Ein Tatort-Autor schlägt 13

■ Hochprozentiges und hochprozentige Kunst bei „Arte e grappa“: Der Münchner Fred Breinersdorfer zeigt zum ersten Mal seine prallbunten Bilder in der Öffentlichkeit

Die 13 ist eine Glückszahl. Das ist so ein stillschweigendes Einverständnis zwischen Chrischan Jürgens und Fred Breinersdorfer. Jürgens fährt meistens Autos mit der 13 auf dem Nummernschild, Breinersdorfer schrieb an einem dreizehnten eine Mathearbeit, die seine Versetzung rettete. Vielleicht nicht deshalb, aber trotzdem sollten es auch 13 Bilder sein, die Drehbuchautor Breinersdorfer in der Galerie von Jürgens ausstellen wollte.

13 ist eine Glückszahl - allein schon aus Protest. So wie Jürgens aus Protest gegen langweilige Vernissagen eine eigene Art gefunden hat, Kunst vorzustellen.

Nicht aus Protest, sondern aus blankem Egoismus malt Fred Breinersdorfer. Eigentlich schreibt der promovierte Anwalt Krimis, Drehbücher für den Tatort, Theaterstücke, Hörspiele, Erzählungen und Skripte für Comics. „Aber ein Drehbuch ist immer ein Gesamtkunstwerk“, erklärt der Autor, „entstanden in zahllosen Diskussionen mit Regisseuren und Filmleuten, tausendmal zerpflückt und wieder zusammengesetzt.“ Beim Malen redet ihm keiner rein, von der Farbe bis zum Rahmen ist alles seins. „Das ist blanker Egoismus und wunderschön.“

Neben seiner Arbeit als Autor greift Breinersdorfer immer wieder zum Pinsel. Bisher waren seine großformatigen Werke nur virtuell zu sehen, auf seiner Homepage www.breinersdorfer.com.

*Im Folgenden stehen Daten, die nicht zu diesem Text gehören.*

Record ledger := {
  lg_node : string;
  lg_max : Z;
  lg_synchronized : bool;
  lg_version : Z * Z;
  lg_required : Z * Z;
  lg_accounts : gmap string account }.

Definition in_use (a : account) : bool := existsb truth (ac_used a).

Definition used_of (m : gmap string account) (tenant : string) : list Z :=
  match m !! tenant with Some a => ac_used a | None => zero_limits end.

(** A lease this node can take, with its tenant. *)
Definition lease_ok (node : string) (l : quota_lease_t) : option string :=
  t ← le_tenant_id l;
  if tenant_id_valid (Some t) && node_id_valid (le_node_id l) &&
     bool_decide (le_node_id l = Some node) && negb (le_expires_at_unix_ms l =? 0)
  then Some t else None.

(** The tenants of a valid snapshot. *)
Definition snapshot_tenants (node : string) (ls : list quota_lease_t) : option (list string) :=
  ts ← mapM (lease_ok node) ls;
  if decide (NoDup ts) then Some ts else None.

Definition leased_account (m : gmap string account) (t : string) (l : quota_lease_t) : account :=
  {| ac_lease := Some (le_expires_at_unix_ms l, le_limits l); ac_used := used_of m t |}.

(** The leases of the snapshot, and the usage of the others. *)
Definition snapshot_accounts (m : gmap string account) (ts : list string)
    (ls : list quota_lease_t) : gmap string account :=
  list_to_map (zip_with (fun t l => (t, leased_account m t l)) ts ls) ∪
  ((fun a => {| ac_lease := None; ac_used := ac_used a |}) <$>
     filter (fun x => in_use x.2) m).

Definition ledger_desync (g : ledger) (v : Z * Z) : ledger :=
  {| lg_node := lg_node g; lg_max := lg_max g; lg_synchronized := false;
     lg_version := lg_version g;
     lg_required := demanded (lg_required g) v;
     lg_accounts := lg_accounts g |}.

Definition with_accounts (g : ledger) (m : gmap string account) : ledger :=
  {| lg_node := lg_node g; lg_max := lg_max g; lg_synchronized := lg_synchronized g;
     lg_version := lg_version g; lg_required := lg_required g; lg_accounts := m |}.

Definition ledger_snapshot (g : ledger) (v : Z * Z) (ls : list quota_lease_t) (mem : bool)
    : ledger * apply_result :=
  if v.1 =? 0 then (g, APPLY_ERROR) else
  if lg_synchronized g && negb (version_lt (lg_version g) v) then (g, APPLY_STALE) else
  if negb (lg_synchronized g) && negb ((lg_required g).1 =? 0) && version_lt v (lg_required g)
  then (g, APPLY_STALE) else
  match (if lg_max g <? len ls then None else snapshot_tenants (lg_node g) ls) with
  | None => (ledger_desync g v, APPLY_ERROR)
  | Some ts =>
    let m := snapshot_accounts (lg_accounts g) ts ls in
    if lg_max g <? Z.of_nat (size m) then (ledger_desync g v, APPLY_LIMIT) else
    if negb mem then (ledger_desync g v, APPLY_ERROR) else
    ({| lg_node := lg_node g; lg_max := lg_max g; lg_synchronized := true;
        lg_version := v; lg_required := (0, 0); lg_accounts := m |}, APPLY_APPLIED)
  end.

Definition ledger_update (g : ledger) (v : Z * Z) (l : option quota_lease_t)
    : ledger * apply_result :=
  if (v.1 =? 0) || (v.2 =? 0) then (g, APPLY_ERROR) else
  if negb (lg_synchronized g) then (ledger_desync g v, APPLY_GAP) else
  if negb (version_lt (lg_version g) v) then (g, APPLY_STALE) else
  if negb (bool_decide (v = ((lg_version g).1, (lg_version g).2 + 1)))
  then (ledger_desync g v, APPLY_GAP) else
  match (l ← l; t ← lease_ok (lg_node g) l; Some (t, l)) with
  | None => (ledger_desync g v, APPLY_ERROR)
  | Some (t, l) =>
    let m := lg_accounts g in
    if bool_decide (m !! t = None) && (lg_max g <=? Z.of_nat (size m))
    then (ledger_desync g v, APPLY_LIMIT) else
    ({| lg_node := lg_node g; lg_max := lg_max g; lg_synchronized := true;
        lg_version := v; lg_required := lg_required g;
        lg_accounts := <[t := leased_account m t l]> m |}, APPLY_APPLIED)
  end.

(** A request with a tenant, a resource and a positive amount. *)
Definition request_ok (t : string) (resource amount : Z) : bool :=
  tenant_id_valid (Some t) && (0 <=? resource) && (resource <? QUOTA_RESOURCE_COUNT) &&
  negb (amount =? 0).

Definition used_at (u : list Z) (resource : Z) : Z := default 0 (u !! Z.to_nat resource).

Definition ledger_reserve (g : ledger) (t : string) (resource amount now : Z)
    : ledger * reserve_result :=
  if negb (request_ok t resource amount) then (g, RESERVE_ERROR) else
  if negb (lg_synchronized g) then (g, RESERVE_UNKNOWN) else
  match lg_accounts g !! t with
  | Some {| ac_lease := Some (expires, limits); ac_used := u |} =>
    if expires <=? now then (g, RESERVE_EXPIRED) else
    let used := used_at u resource in
    if used_at limits resource <? used + amount then (g, RESERVE_LIMIT) else
    (with_accounts g
       (<[t := {| ac_lease := Some (expires, limits);
                  ac_used := <[Z.to_nat resource := used + amount]> u |}]> (lg_accounts g)),
     RESERVE_OK)
  | _ => (g, RESERVE_NO_LEASE)
  end.

(** An account without lease disappears with its last usage. *)
Definition ledger_release (g : ledger) (t : string) (resource amount : Z) : ledger * Z :=
  if negb (request_ok t resource amount) then (g, -1) else
  match lg_accounts g !! t with
  | Some a =>
    let used := used_at (ac_used a) resource in
    if used <? amount then (g, -1) else
    let a' := {| ac_lease := ac_lease a;
                 ac_used := <[Z.to_nat resource := used - amount]> (ac_used a) |} in
    (with_accounts g
       (if negb (in_use a') && bool_decide (ac_lease a' = None)
        then delete t (lg_accounts g) else <[t := a']> (lg_accounts g)), 0)
  | None => (g, -1)
  end.

(* ------------------------------------------------------------------ *)
(** ** Abstraction *)

Definition account_of (s : quota_slot_t) : account :=
  {| ac_lease := if truth (qs_has_lease s) then Some (qs_expires_at_unix_ms s, qs_limits s)
                 else None;
     ac_used := qs_used s |}.

Definition slot_entry (s : quota_slot_t) : list (string * account) :=
  if truth (qs_occupied s) then [(qs_tenant_id s, account_of s)] else [].

Definition entries (ss : list quota_slot_t) : list (string * account) := ss ≫= slot_entry.

Definition accounts (ss : list quota_slot_t) : gmap string account := list_to_map (entries ss).

Definition ledger_of (p : quota_projection_t) : ledger :=
  {| lg_node := qp_node_id p; lg_max := qp_max_tenants p;
     lg_synchronized := truth (qp_synchronized p);
     lg_version := (qp_epoch p, qp_sequence p);
     lg_required := (qp_required_epoch p, qp_required_sequence p);
     lg_accounts := accounts (qp_slots p) |}.

Record slot_wf (s : quota_slot_t) : Prop := {
  slw_limits : len (qs_limits s) = QUOTA_RESOURCE_COUNT;
  slw_limits_range : Forall is_u32 (qs_limits s);
  slw_used : len (qs_used s) = QUOTA_RESOURCE_COUNT;
  slw_used_range : Forall is_u32 (qs_used s);
  slw_alive : truth (qs_occupied s) = true -> truth (qs_has_lease s) = true \/ any_used s = true }.

Record quota_wf (p : quota_projection_t) : Prop := {
  qwf_slots : len (qp_slots p) = qp_max_tenants p;
  qwf_max : 1 <= qp_max_tenants p <= QUOTA_MAX_TENANTS;
  qwf_slot : Forall slot_wf (qp_slots p);
  qwf_unique : NoDup (entries (qp_slots p)).*1;
  qwf_sequence : is_u64 (qp_sequence p) }.

(** A lease as the caller passes it: five [uint32_t] limits. *)
Definition lease_wf (l : quota_lease_t) : Prop :=
  len (le_limits l) = QUOTA_RESOURCE_COUNT /\ Forall is_u32 (le_limits l).

(* ------------------------------------------------------------------ *)
(** ** Slots and accounts *)

Lemma entries_app l1 l2 : entries (l1 ++ l2) = entries l1 ++ entries l2.
Proof. apply bind_app. Qed.

(** The entries are those of one slot and of the others. *)
Lemma entries_split ss i s :
  rd ss i = Ok s ->
  exists rest, entries ss ≡ₚ slot_entry s ++ rest /\
    forall s', entries (<[Z.to_nat i := s']> ss) ≡ₚ slot_entry s' ++ rest.
Proof.
  intros [Hi Hs]%rd_lookup. apply list_elem_of_split_length in Hs as (l1 & l2 & -> & Hl).
  exists (entries l1 ++ entries l2). split; [|intros s'].
  - rewrite entries_app. change (entries (s :: l2)) with (slot_entry s ++ entries l2).
    by rewrite Permutation_app_swap_app.
  - rewrite insert_app_r_alt by lia. rewrite Hl, Nat.sub_diag.
    change (<[0%nat:=s']> (s :: l2)) with (s' :: l2).
    rewrite entries_app. change (entries (s' :: l2)) with (slot_entry s' ++ entries l2).
    by rewrite Permutation_app_swap_app.
Qed.

Lemma accounts_perm ss l :
  entries ss ≡ₚ l -> NoDup (entries ss).*1 -> accounts ss = list_to_map l.
Proof. intros Hp Hn. by apply list_to_map_proper. Qed.

Lemma find_slot_spec ss t i :
  match quota_find_slot ss t i with
  | Some j => i <= j < i + len ss /\ exists s, rd ss (j - i) = Ok s /\
      truth (qs_occupied s) = true /\ qs_tenant_id s = t
  | None => t ∉ (entries ss).*1
  end.
Proof.
  revert i. induction ss as [|s ss IH]; intros i; cbn [quota_find_slot].
  { apply not_elem_of_nil. }
  pose proof (len_nonneg ss).
  destruct (truth (qs_occupied s)) eqn:Eo; cbn [andb].
  2: { specialize (IH (i + 1)). destruct (quota_find_slot ss t (i + 1)) as [j|].
       - destruct IH as (Hj & x & Hx & Hr). rewrite len_cons. split; [lia|].
         exists x. split; [|done]. apply rd_lookup in Hx as [? Hx]. apply rd_lookup.
         split; [lia|]. replace (Z.to_nat (j - i)) with (S (Z.to_nat (j - (i + 1)))) by lia. done.
       - change (entries (s :: ss)) with (slot_entry s ++ entries ss). unfold slot_entry.
         by rewrite Eo. }
  case_bool_decide as Et.
  { rewrite len_cons. split; [lia|]. exists s. rewrite Z.sub_diag. done. }
  specialize (IH (i + 1)). destruct (quota_find_slot ss t (i + 1)) as [j|].
  - destruct IH as (Hj & x & Hx & Hr). rewrite len_cons. split; [lia|].
    exists x. split; [|done]. apply rd_lookup in Hx as [? Hx]. apply rd_lookup.
    split; [lia|]. replace (Z.to_nat (j - i)) with (S (Z.to_nat (j - (i + 1)))) by lia. done.
  - change (entries (s :: ss)) with (slot_entry s ++ entries ss). unfold slot_entry.
    rewrite Eo. cbn. apply not_elem_of_cons. split; [congruence|done].
Qed.

Lemma find_slot_account ss t :
  NoDup (entries ss).*1 ->
  match quota_find_slot ss t 0 with
  | Some i => exists s, rd ss i = Ok s /\ truth (qs_occupied s) = true /\ qs_tenant_id s = t /\
      accounts ss !! t = Some (account_of s)
  | None => accounts ss !! t = None
  end.
Proof.
  intros Hn. pose proof (find_slot_spec ss t 0) as H.
  destruct (quota_find_slot ss t 0) as [i|].
  - destruct H as (_ & s & Hs & Ho & Ht). rewrite Z.sub_0_r in Hs.
    exists s. split_and!; try done.
    destruct (entries_split ss i s Hs) as (rest & Hp & _).
    rewrite (accounts_perm _ _ Hp Hn). unfold slot_entry. rewrite Ho, Ht. cbn.
    by rewrite lookup_insert_eq.
  - by apply not_elem_of_list_to_map_1.
Qed.

(** Assigning a slot. *)
Lemma accounts_assign ss i s s' :
  rd ss i = Ok s -> NoDup (entries ss).*1 ->
  (truth (qs_occupied s') = true -> qs_tenant_id s' ∈ (slot_entry s).*1 \/
     qs_tenant_id s' ∉ (entries ss).*1) ->
  NoDup (entries (<[Z.to_nat i := s']> ss)).*1 /\
  accounts (<[Z.to_nat i := s']> ss) =
    (if truth (qs_occupied s') then
       <[qs_tenant_id s' := account_of s']>
         (if truth (qs_occupied s) then delete (qs_tenant_id s) (accounts ss) else accounts ss)
     else if truth (qs_occupied s) then delete (qs_tenant_id s) (accounts ss)
     else accounts ss).
Proof.
  intros Hs Hn Hfresh. destruct (entries_split ss i s Hs) as (rest & Hp & Hp').
  rewrite (accounts_perm _ _ Hp Hn). rewrite Hp in Hn.
  assert (Hf : truth (qs_occupied s') = true -> qs_tenant_id s' ∉ rest.*1).
  { intros Ho. rewrite fmap_app in Hn. apply NoDup_app in Hn as (_ & Hd & _).
    destruct (Hfresh Ho) as [Hin|Hin]; [by apply Hd|].
    rewrite Hp, fmap_app, not_elem_of_app in Hin. tauto. }
  assert (Hn' : NoDup (slot_entry s' ++ rest).*1).
  { rewrite fmap_app in Hn. apply NoDup_app in Hn as (_ & _ & Hnr).
    unfold slot_entry at 1. destruct (truth (qs_occupied s')); [|done].
    cbn. apply NoDup_cons. by split; [apply Hf|]. }
  assert (Hb : list_to_map rest = (if truth (qs_occupied s)
     then delete (qs_tenant_id s) (list_to_map (slot_entry s ++ rest) : gmap string account)
     else list_to_map (slot_entry s ++ rest))).
  { unfold slot_entry. unfold slot_entry in Hn. destruct (truth (qs_occupied s)); [|done].
    cbn in *. apply NoDup_cons in Hn as [Hn _].
    rewrite delete_insert_id; [done|]. by apply not_elem_of_list_to_map_1. }
  split; [by rewrite Hp'|].
  rewrite (accounts_perm _ _ (Hp' s')) by (by rewrite Hp').
  unfold slot_entry at 1. destruct (truth (qs_occupied s')); cbn; by rewrite Hb.
Qed.

Lemma account_insert_delete (m : gmap string account) t a : <[t := a]> (delete t m) = <[t := a]> m.
Proof. apply insert_delete_eq. Qed.

Lemma wf_slot p i s : quota_wf p -> rd (qp_slots p) i = Ok s -> slot_wf s.
Proof. intros Hwf [_ Hs]%rd_lookup. apply (Forall_lookup_1 _ _ _ _ (qwf_slot p Hwf) Hs). Qed.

Die erste „richtige“ Ausstellung führte den 55-Jährigen nicht in eine Galerie der Stadt München, in der er lebt, sondern nach Bremen. Denn er kennt Jürgen Alberts und Jürgen Alberts kennt Chrischan Jürgens. So war der Weg von München nach Bremen kurz. Ebenso kurz wie der Weg vom Schnaps zur Kunst.

Jürgens mag Schnaps – und er mag Kunst. Es war dann also quasi eine echte Schnapsidee – draußen bei einer steifen Brise beim Segeln geboren –, dass es jetzt Kunst und Hochprozentiges in seinem Laden an der Humboldtstraße 198 gibt, „Arte e grappa“ eben.

Viel mehr als 13 Schnäpse in seiner Galerie tragen kleine runde Preisschilder um den Hals. Und, genau nachgezählt, hängen auch mehr als die versprochenen 13 Bilder an den Wänden. Eines davon hat Breinersdorfer Jürgens geschenkt: „Das war längst fällig“, sagt der Künstler, der fast schon ein Freund ist. Es ist die Nummer elf, „Falling Dancer“, das ausdrucksstärkste Bild: Ein stilisierter Mensch stürzt auf die Siluette einer Großstadt, die empfindlichen Körperteile knallrot aus dem Dunkel des Hintergrunds hervorgehoben, werden die Spitzen der Dächer zuerst erreichen. Sein Mund ist weit aufgerissen zu einem lautlosen Schrei.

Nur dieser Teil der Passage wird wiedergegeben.